This woman, however, in her tiny black dress that licked over her tight, perfect curves, with her short and choppy blonde hair that seemed as bold and demanding as her sharp, too-clear blue eyes, had kept right on coming—even after he’d presented her with his face. With a full view of the scars that marked him as the monster he’d always known he was, since long before he’d had to wear the evidence on his face.
And then she’d actually asked him a direct question about those scars.
In all the years since his injury, this had never happened. Which alone would have made it interesting. The fact that she was so beautiful it made him ache in ways he’d thought he never would again—well, that was just an added bonus.
“No one ever asks me that,” he heard himself say, almost as if he was used to conversations with strangers. Or anyone he did not employ. “Certainly not directly. It is the elephant in the room. Or perhaps the Elephant Man in the room, to be more precise.”
If possible, she looked even more closely at his scars, tracing the sweep of them with her bright blue gaze. Rafe hardly looked at them himself anymore, except to note that they remained right where he’d last seen them, no longer red and furious, perhaps, but certainly nothing like unnoticeable either. They did not blend. They did not, as a wildly optimistic plastic surgeon had once suggested they might, fade. Not enough to matter. And anyway, he preferred them to stay right where they were. There was less possibility of confusion if he wore the truth about himself right there on his face. He didn’t know how he felt about this strange woman looking so intently at them, really looking at them, but he didn’t do anything to stop her, and eventually her clever eyes moved back to his.
A kind of thunderclap reverberated through him. It took a moment to realize it was pure desire, punching into his gut.
“It’s only a bit of scarring,” she replied, that same smile on her mouth, her tone light. Airy. Teasing him, he realized in some kind of amazement. She was actually teasing him. “You’re hardly the Phantom of the Opera, are you?”
Rafe couldn’t remember the last time he’d smiled at a society event, even before he’d had this face of his to bear stoically and pretend didn’t bother him. He couldn’t remember the last time he’d smiled at all, come to that. But something closer to a smile than he’d felt in ages threatened the corners of his mouth, and more surprising than that, for a moment he considered giving in to it.
“I was in the army,” he said. He watched her absorb that with a small nod and a narrowing of her lovely eyes, as if she was fitting him into some category in her head. He wondered which one. Then he wondered why on earth he should care. “There was an ambush and an explosion.”

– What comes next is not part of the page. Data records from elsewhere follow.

Lemma grantEach_outcome (db : Server) (role : string) (granting : list string) :
  outcome (inProgress db) (grantEach db role granting) (inProgress db) stillOpen.
Proof.
  induction granting as [|g rest IH]; cbn [grantEach].
  - apply outcome_ret.
  - apply (outcome_bind _ (inProgress db)); [apply Exec_outcome | intros _; exact IH].
Qed.

Lemma revokeRoles_outcome (db : Server) :
  outcome (inProgress db) (revokeRoles db) (inProgress db) stillOpen.
Proof.
  intros s HI. unfold revokeRoles, QueryRoles, bind, getd. cbn [fst snd].
  destruct (done (tx s)); [exact (inProgress_stillOpen _ _ HI)|].
  destruct (applicable_roles db (sent (tx s)) _) as [rows|e];
    [|exact (inProgress_stillOpen _ _ HI)].
  destruct (scanRoles _ rows) as [grantedRoles|e];
    [|exact (inProgress_stillOpen _ _ HI)].
  apply revokeEach_outcome. exact HI.
Qed.

Lemma grantRoles_outcome (db : Server) :
  outcome (inProgress db) (grantRoles db) (inProgress db) stillOpen.
Proof.
  intros s HI. unfold grantRoles, bind, getd. cbn [fst snd].
  apply grantEach_outcome. exact HI.
Qed.

Lemma roleUpdateStatements_outcome (c : Client) (db : Server) :
  outcome (inProgress db) (roleUpdateStatements c db) (inProgress db) stillOpen.
Proof.
  unfold roleUpdateStatements.
  apply (outcome_bind _ (inProgress db)); [apply setRoleName_outcome | intros _].
  apply (outcome_bind _ (inProgress db)); [apply setRoleBypassRLS_outcome | intros _].
  apply (outcome_bind _ (inProgress db)); [apply setRoleConnLimit_outcome | intros _].
  apply (outcome_bind _ (inProgress db)); [apply setRoleCreateDB_outcome | intros _].
  apply (outcome_bind _ (inProgress db)); [apply setRoleCreateRole_outcome | intros _].
  apply (outcome_bind _ (inProgress db)); [apply setRoleInherit_outcome | intros _].
  apply (outcome_bind _ (inProgress db)); [apply setRoleLogin_outcome | intros _].
  apply (outcome_bind _ (inProgress db)); [apply setRoleReplication_outcome | intros _].
  apply (outcome_bind _ (inProgress db)); [apply setRoleSuperuser_outcome | intros _].
  apply (outcome_bind _ (inProgress db)); [apply setRoleValidUntil_outcome | intros _].
  apply (outcome_bind _ (inProgress db)); [apply revokeRoles_outcome | intros _].
  apply grantRoles_outcome.
Qed.

(** Reading the role back neither sends nor commits anything. *)
Lemma RoleReadImpl_outcome (c : Client) (db : Server) :
  outcome (committedOnce db) (resourcePostgreSQLRoleReadImpl c db)
          (committedOnce db) (committedOnce db).
Proof.
  intros s H. pose proof (RoleReadImpl_tx c db s) as Ht.
  destruct (resourcePostgreSQLRoleReadImpl c db s) as [[r|e] s'];
    cbn [snd] in Ht; unfold committedOnce; rewrite Ht; exact H.
Qed.

(** The deferred rollback after a body that ends with the transaction
    still open or committed once. *)
Lemma Rollback_allOrNothing (db : Server) (t : Tx) :
  (done t = false /\ commits t = 0 /\ rollbacks t = 0)
  \/ (done t = true /\ commits t = 1 /\ rollbacks t = 0 /\ accepted db (sent t) = true) ->
  allOrNothing db (Rollback t).
Proof.
  unfold allOrNothing, Rollback.
  intros [(Hd & Hc & Hr) | (Hd & Hc & Hr & Ha)]; rewrite Hd; cbn.
  - rewrite Hc, Hr. repeat split. discriminate.
  - rewrite Hc, Hr. repeat split; auto.
Qed.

He hated himself for that—for such a stripped-down description of something that should never be explained away in an easy little sentence. As if two throwaway words did any justice to the horror, the pain. The sudden bright light, the deafening noise. His friends, gone in an instant if they had been lucky. Others, much less lucky. And Rafe, the least lucky of all, with his long, nightmare-ridden, scarred agony of survival.
It was no wonder he never looked in the mirror anymore. There were too many ghosts.
He didn’t intend to give her any further details, so he should not have felt slightly disappointed that she didn’t ask. But she also hadn’t turned away, and he found that contrary to all of his usual instincts where beautiful women at tedious, drink-sodden society events were concerned, however few he’d attended in recent years, he didn’t want her to.
“I’m Angel Tilson,” she said, and offered him her hand, still smiling, as easily as if she spoke to monsters every day and found it—him—completely unremarkable. But then, he reminded himself sharply, she could only see the surface. She had no idea what lurked beneath. “Stepsister to Allegra, the beautiful bride-to-be.”
Angel, he repeated in his head, in a manner he might have found appallingly close to sentimental had she not been standing there in front of him, that teasing smile still crooking her lips, her blue eyes daring him. Daring him.
He had the strangest sensation then—as if, despite everything, he might just be alive after all, just like everybody else. And that same intense desire seemed to move through him then, setting him on fire.
“Rafe McFarland,” he said, and then, more formally, “Lord Pembroke. Distant cousin to the Santinas, through some exalted ancestor or another.”